Closed roedoejet closed 2 years ago

roedoejet commented 2 years ago

Hi there,

I'm trying to train a model with LJ data, but at step 50331 I get:

  File "train.py", line 339, in <module>
    train(0, args, configs, batch_size, num_gpus)
  File "train.py", line 196, in train
    ) = Loss.variance_loss(batch, output, step=step)
  File "/gpfs/fs2c/nrc/ict/portage/u/tts/code/Comprehensive-E2E-TTS-new/model/loss.py", line 206, in variance_loss
    ctc_loss = self.sum_loss(attn_logprob=attn_logprob, in_lens=src_lens, out_lens=mel_lens)
  File "/space/partner/nrc/work/ict/portage/u/tts/opt/miniconda3/envs/jets/lib/python3.7/site-packages/torch/nn/modules/module.py", line 727, in _call_impl
    result = self.forward(*input, **kwargs)
  File "/gpfs/fs2c/nrc/ict/portage/u/tts/code/Comprehensive-E2E-TTS-new/model/loss.py", line 249, in forward
    target_lengths=key_lens[bid : bid + 1],
  File "/space/partner/nrc/work/ict/portage/u/tts/opt/miniconda3/envs/jets/lib/python3.7/site-packages/torch/nn/modules/module.py", line 727, in _call_impl
    result = self.forward(*input, **kwargs)
  File "/space/partner/nrc/work/ict/portage/u/tts/opt/miniconda3/envs/jets/lib/python3.7/site-packages/torch/nn/modules/loss.py", line 1502, in forward
    self.zero_infinity)
  File "/space/partner/nrc/work/ict/portage/u/tts/opt/miniconda3/envs/jets/lib/python3.7/site-packages/torch/nn/functional.py", line 2201, in ctc_loss
    zero_infinity)
RuntimeError: Expected input_lengths to have value at most 693, but got value 694 (while checking arguments for ctc_loss_gpu)
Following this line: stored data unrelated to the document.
(** X5: a response the transport gives is closed before the call returns,
    after its body was read and whatever the reading and the decoding
    give; and a call closes no response but the one its request got. *)
Theorem ECSQuery_closes ctx d t s m :
  (∀ name cidr rsp n1,
     idna_ToASCII (TrimSpace d) = inr name →
     fix_subnet s = inr cidr →
     xhttp_Get (xhttp (client m)) (Upstream_index (provides (client m)))
       (query_param name t cidr) ctx accept_header (net m) = (inr rsp, n1) →
     trace (ECSQuery ctx d t s m).2
     = EvClose rsp :: request (client m) ctx (query_param name t cidr) :: trace m
     ∧ net (ECSQuery ctx d t s m).2 = rsp_Close rsp (rsp_Bytes rsp n1).2)
  ∧ (∀ rsp, issued m (ECSQuery ctx d t s m).2 (EvClose rsp) →
       ∃ name cidr n1,
         idna_ToASCII (TrimSpace d) = inr name
         ∧ fix_subnet s = inr cidr
         ∧ xhttp_Get (xhttp (client m)) (Upstream_index (provides (client m)))
             (query_param name t cidr) ctx accept_header (net m) = (inr rsp, n1)).
Proof.
  split.
  - intros name cidr rsp n1 Hn Hs Hg. rewrite ECSQuery_eq, Hn, Hs.
    unfold exchange. rewrite Hg.
    destruct (rsp_Bytes rsp n1) as [[e|buf] n2]; [done|].
    destruct (json_parse buf); done.
  - intros rsp' (new & Hnew & Hin). revert Hnew. rewrite ECSQuery_eq.
    destruct (idna_ToASCII (TrimSpace d)) as [e|name] eqn:Hn.
    { intros Hnew. destruct (issued_same m (EvClose rsp')). by exists new. }
    destruct (fix_subnet s) as [e|cidr] eqn:Hs.
    { intros Hnew. destruct (issued_same m (EvClose rsp')). by exists new. }
    exchange_paths ctx (query_param name t cidr) m;
      cbn [snd trace requested closed]; intros Hnew.
    { assert (new = [request (client m) ctx (query_param name t cidr)]) as ->.
      { by apply (app_inv_tail (trace m)). }
      apply list_elem_of_singleton in Hin. discriminate Hin. }
    all: assert (new = [EvClose rsp; request (client m) ctx (query_param name t cidr)])
      as -> by (by apply (app_inv_tail (trace m))).
    all: apply elem_of_cons in Hin as [[= ->]|Hin]; [by exists name, cidr, n|].
    all: apply list_elem_of_singleton in Hin; discriminate Hin.
Qed.

(** ** What a request carries *)

Lemma ECSQuery_request_fields_aux ctx d t s m x u param c h :
  issued m (ECSQuery ctx d t s m).2 (EvGet x u param c h) →
  x = xhttp (client m) ∧ u = Upstream_index (provides (client m)) ∧ c = ctx.
Proof.
  intros (name & cidr & _ & _ & Hev)%issued_ECSQuery.
  unfold request in Hev. by injection Hev as -> -> _ -> _.
Qed.

(** X6: every request of a call goes through the transport of the client,
    to the URL the registry has for the mode of the client, with the
    context of the caller, the one header [accept: application/dns-json]
    and the trimmed record type as its [type] parameter. *)
Theorem ECSQuery_request_fields ctx d t s m x u param c h :
  issued m (ECSQuery ctx d t s m).2 (EvGet x u param c h) →
  x = xhttp (client m)
  ∧ u = Upstream_index (provides (client m))
  ∧ c = ctx
  ∧ h = {[ "accept" := "application/dns-json" ]}
  ∧ param !! "type" = Some (TrimSpace t).
Proof.
  intros (name & cidr & _ & _ & Hev)%issued_ECSQuery.
  unfold request in Hev. injection Hev as -> -> -> -> ->.
  repeat split. exact (query_param_type name t cidr).
Qed.

(** X7: the parameters of a request are [name] and [type] and nothing
    else when the trimmed subnet is empty, and these two and
    [edns_client_subnet] when it is not. *)
Theorem ECSQuery_param_keys ctx d t s m x u param c h :
  issued m (ECSQuery ctx d t s m).2 (EvGet x u param c h) →
  dom param = if decide (TrimSpace s = "")
              then ({[ "name"; "type" ]} : gset string)
              else {[ "edns_client_subnet"; "name"; "type" ]}.
Proof.
  intros (name & cidr & _ & Hs & Hev)%issued_ECSQuery.
  unfold request in Hev. injection Hev as _ _ -> _ _.
  unfold fix_subnet in Hs.
  destruct (decide (TrimSpace s = "")) as [Hs0|Hs0].
  - destruct (decide (TrimSpace s ≠ "")) as [Hne|_]; [by destruct Hne|].
    injection Hs as <-. unfold query_param.
    rewrite dom_insert_L, dom_singleton_L. reflexivity.
  - destruct (decide (TrimSpace s ≠ "")) as [_|Hne]; [|by destruct Hne].
    destruct (xip_FixSubnet (TrimSpace s)) as [e|ss]; [discriminate|].
    injection Hs as <-. unfold query_param.
    rewrite !dom_insert_L, dom_singleton_L. set_solver.
Qed.

(** ** Choosing the upstream, again *)

(** X8: [SetProvides] accepts the modes 0, 1 and 2 and no other, and,
    accepted or not, it leaves the transport handle, the world and the
    calls made so far as they are; the mode afterwards is the new one when
    it is accepted and the old one when it is not. *)
Theorem SetProvides_accepts p m :
  ((SetProvides p m).1 = None
   ↔ p = DefaultProvides ∨ p = SecuredProvides ∨ p = UnsecuredProvides)
  ∧ provides (client (SetProvides p m).2)
    = (if (SetProvides p m).1 is None then p else provides (client m))
  ∧ xhttp (client (SetProvides p m).2) = xhttp (client m)
  ∧ net (SetProvides p m).2 = net m
  ∧ trace (SetProvides p m).2 = trace m.
Proof.
  rewrite SetProvides_eq, <- Upstream_registered.
  destruct (Upstream !! p) as [url|]; cbn [fst snd client provides xhttp net trace].
  - split; [|done]. split; [by eauto|done].
  - split; [|done]. split; [done|]. by intros [? ?].
Qed.

(** X9: the last mode accepted is the one that counts: setting a mode of
    the registry after any other call of [SetProvides] gives what setting
    it alone gives. *)
Theorem SetProvides_last_wins p q m :
  is_Some (Upstream !! q) →
  SetProvides q (SetProvides p m).2 = SetProvides q m.
Proof.
  intros [url Hq]. rewrite !SetProvides_eq, Hq.
  destruct (Upstream !! p); reflexivity.
Qed.

(** ** The client from [New] on *)

Lemma boot_eq n :
  boot n = {| client := {| provides := DefaultProvides; xhttp := (xhttp_New n).1 |};
              net := (xhttp_New n).2; trace := [] |}.
Proof. unfold boot, New. by destruct (xhttp_New n). Qed.

Lemma run_op_routed o m :
  is_Some (Upstream !! provides (client m)) →
  (∀ x u param c h, EvGet x u param c h ∈ trace m → ∃ p, Upstream !! p = Some u) →
  is_Some (Upstream !! provides (client (run_op o m)))
  ∧ xhttp (client (run_op o m)) = xhttp (client m)
  ∧ ∀ x u param c h, EvGet x u param c h ∈ trace (run_op o m) →
                     ∃ p, Upstream !! p = Some u.
Proof.
  intros Hreg Hold. destruct o as [p|[ctx d t s]]; cbn [run_op call_ctx call_d call_t call_s].
  - rewrite SetProvides_eq. destruct (Upstream !! p) as [url|] eqn:Hp;
      cbn [snd client provides xhttp trace]; eauto.
  - rewrite ECSQuery_client. split; [exact Hreg|]. split; [reflexivity|].
    intros x u param c h Hin.
    assert (∀ param', EvGet x u param c h = request (client m) ctx param' →
                      ∃ p, Upstream !! p = Some u) as Hreq.
    { intros param' [= -> -> -> -> ->]. destruct Hreg as [url Hurl].
      exists (provides (client m)). by rewrite (Upstream_index_registered _ _ Hurl). }
    destruct (ECSQuery_new_events ctx d t s m) as [Htr|[param' [Htr|[rsp Htr]]]];
      rewrite Htr in Hin.
    + eauto.
    + apply elem_of_cons in Hin as [Hin|Hin]; eauto.
    + apply elem_of_cons in Hin as [Hin|Hin]; [discriminate Hin|].
      apply elem_of_cons in Hin as [Hin|Hin]; eauto.
Qed.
I'm using the default configuration (https://github.com/keonlee9420/Comprehensive-E2E-TTS/tree/main/config/LJSpeech) except I reduced the batch size to 10 to fit my GPU. Is the reason this only showed up now due to var_start_steps? Any advise would be appreciated.

keonlee9420 commented 2 years ago

Hi @roedoejet , thanks for the report. Yes, it was from the length mismatch of variances, and I just fixed and updated the code, so please check out the latest checkpoint.

keonlee9420 commented 2 years ago

Close due to inactivity.